Registered nurses who want to pursue the most profitable careers take post-graduate education to earn an MSN or DNP degree.

Nurses with post-graduate education can become advanced practice registered nurses and specialize in one of four domains.

The four specializations include certified nurse anesthetists, nurse midwives, clinical nurse specialists, and nurse practitioners.

Each specialization focuses on a distinct area of healthcare and provides services to those with particular needs.

It allows these medical specialists to provide the most comprehensive care within their domain.

For instance, nurse practitioners prescribe medications, diagnose conditions and act as primary care providers.

They also own and operate clinics to bring healthcare services to underserved populations at a more affordable price.

Nurse anesthetists provide anesthesia to patients before and during surgical operations or when needed.

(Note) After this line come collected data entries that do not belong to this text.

Lemma rep_slice lo hi maxSize : sum_size Size ents < u64_modulus -> 0 <= maxSize < u64_modulus ->
  id_index prev < lo <= hi -> hi <= id_index prev + len ents + 1 ->
  raftLog_slice Size l lo hi maxSize = Ret (inr (limitSize Size (log_range prev ents lo hi) maxSize)).
Proof.
  intros Hs Hmax Hlo Hhi. unfold raftLog_slice. pose proof (rep_bounds _ _ _ _ _ _ Hrep).
  rewrite rep_mustCheckOutOfBounds by lia. simpl. rewrite (proj2 (Z.leb_gt _ _)) by lia.
  destruct (lo =? hi) eqn:E0; bool_to_prop.
  { subst hi. unfold log_range. by rewrite Z.sub_diag. }
  destruct (rep_split _ _ _ _ _ _ Hrep) as (Hle & pre & Eents & Hpre & Hlast & Hlen).
  pose proof (rep_unstable _ _ _ _ _ _ Hrep) as Hu. pose proof (rep_len _ _ _ _ _ _ Hrep) as Hl.
  set (u := l_unstable l) in *. set (q := id_index (u_prev u)) in *.
  assert (Hlenp : len pre = q - id_index prev) by (unfold len; lia).
  pose proof (len_nonneg (u_entries u)).
  destruct (lo >? q) eqn:E1; bool_to_prop.
  { rewrite slice_spec by (fold u q; lia || done). fold u q. simpl. do 3 f_equal.
    rewrite Eents, log_range_app_r by (done || lia). by rewrite Hlast. }
  rewrite (u64_small (q + 1)) by (unfold is_u64, u64_modulus; lia).
  pose proof (rep_run _ _ _ _ _ _ Hrep) as Hrun. fold u in Hrun.
  destruct (u_snapshot u); [destruct Hrun as [-> _]; fold q in Hlo; lia|]. destruct Hrun as (-> & Hp & Ep).
  assert (pre = take (Z.to_nat (q - id_index sprev)) sents) as -> by (subst ents; by apply app_inj_tail_iff || (apply app_inv_tail in Ep; done)).
  assert (Hst := st_entries (StorageLaws := rep_storage _ _ _ _ _ _ Hrep)).
  pose proof (log_term_Some _ _ _ _ Hp) as Hpr.
  rewrite Hst by lia. cbn [obind].
  destruct (hi <=? q + 1) eqn:E2; bool_to_prop.
  { rewrite Z.min_l by lia. do 3 f_equal. rewrite Eents, log_range_app_l by lia.
    by rewrite log_range_take by lia. }
  rewrite Z.min_r by lia. rewrite (u64_small (q + 1 - lo)) by (unfold is_u64, u64_modulus; lia).
  rewrite slice_spec by (fold u q; lia || done). fold u q. cbn [obind]. replace (q + 1 - q - 1) with 0 by lia. rewrite drop_0.
  set (A := log_range sprev sents lo (q + 1)). set (B := take (Z.to_nat (hi - (q + 1))) (u_entries u)).
  assert (ER : log_range sprev ents lo hi = A ++ B).
  { rewrite Eents, (log_range_app _ _ _ lo (q + 1) hi) by lia. by rewrite log_range_take by lia. }
  assert (HlA : len A = q + 1 - lo) by (unfold len, A; rewrite log_range_length; lia).
  rewrite ER, <- HlA, (limitSize_two_parts A B maxSize).
  - cbn zeta. destruct (_ <? _); [done|]. destruct (_ >=? _); [done|]. by destruct (_ && _).
  - intros E. rewrite E in HlA. change (len (@nil Entry)) with 0 in HlA. lia.
  - intros E. apply (f_equal len) in E. unfold B, len in E. rewrite length_take in E. unfold len in Hl, Hhi. simpl in E. lia.
  - rewrite <- ER. pose proof (sum_size_range sprev ents lo hi). lia.
  - done.
Qed.
End slice.

(** ** Appends *)

(** How many leading entries of [entries] the run already has. *)
Fixpoint match_len (prev : entryID) (ents : list Entry) (entries : list Entry) : nat :=
  match entries with
  | [] => 0
  | e :: entries =>
    if decide (log_term prev ents (e_Index e) = Some (e_Term e)) then S (match_len prev ents entries) else 0
  end.

Lemma match_len_le prev ents entries : (match_len prev ents entries <= length entries)%nat.
Proof. induction entries as [|e entries IH]; simpl; [lia|]. case_decide; lia. Qed.

(** The matched entries are in the run, and the next one is not. *)
Lemma match_len_spec prev ents entries i e : entries !! i = Some e ->
  ((i < match_len prev ents entries)%nat -> log_term prev ents (e_Index e) = Some (e_Term e)) /\
  (i = match_len prev ents entries -> log_term prev ents (e_Index e) <> Some (e_Term e)).
Proof.
  revert i. induction entries as [|x entries IH]; intros i E; [done|]. simpl.
  destruct i as [|i]; simpl in E.
  - injection E as ->. case_decide; split; [done|lia|lia|done].
  - destruct (IH i E) as [IH1 IH2]. case_decide; split; try lia.
    + intros Hi. apply IH1. lia.
    + intros [= Hi]. by apply IH2.
Qed.

Lemma match_len_last prev ents p entries :
  log_from p entries -> log_term prev ents (id_index p) = Some (id_term p) ->
  let q := last_id p (take (match_len prev ents entries) entries) in
  log_term prev ents (id_index q) = Some (id_term q).
Proof.
  revert p. induction entries as [|e entries IH]; intros p; simpl; [done|].
  intros (_ & _ & Hl) Hp. case_decide as E; simpl; [|done]. by apply IH.
Qed.

Section append.
Context (Size : Entry -> Z) (l : raftLog) (sprev : entryID) (sents : list Entry).
Context (prev : entryID) (ents : list Entry) (Hrep : raftLog_rep Size l sprev sents prev ents).

Lemma rep_match_loop p entries : log_from p entries -> log_bounded p entries ->
  match_loop l (id_index p) entries = Ret (id_index p + Z.of_nat (match_len prev ents entries)).
Proof.
  revert p. induction entries as [|e entries IH]; intros p Hl [Hb1 Hb2]; [simpl; by rewrite Z.add_0_r|].
  destruct Hl as (Hi & _ & Hl). rewrite len_cons in Hb2. pose proof (len_nonneg entries).
  cbn [match_loop match_len].
  assert (Hr : 0 <= e_Index e < MaxUint64) by lia.
  rewrite (rep_matchTerm _ _ _ _ _ _ Hrep (pbEntryID e) Hr). cbn [obind id_index id_term pbEntryID].
  destruct (decide (log_term prev ents (e_Index e) = Some (e_Term e))) as [E|E].
  - rewrite bool_decide_eq_true_2 by done. change (e_Index e) with (id_index (pbEntryID e)) at 1.
    rewrite IH; [simpl; f_equal; lia|done|split; simpl; lia].
  - rewrite bool_decide_eq_false_2 by done. rewrite Z.add_0_r. destruct (_ <=? _); [|done].
    rewrite (rep_term _ _ _ _ _ _ Hrep _ Hr). simpl. unfold term_result, raftLog_zeroTermOnOutOfBounds.
    destruct (_ <? _); [done|]. by destruct (log_term _ _ _).
Qed.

It ensures that patients remain stable, unconscious, and relaxed to receive adequate care and recover properly.

Many APRNs earn six-figure incomes for their services and expertise.

Some nurse anesthetists make over 200k annually to provide anesthesia and medical care to patients.

As a result, it’s one of the highest-paying professions in the United States.

Many registered nurses in other professionals also earn exceptional salaries by ensuring patient care and safety.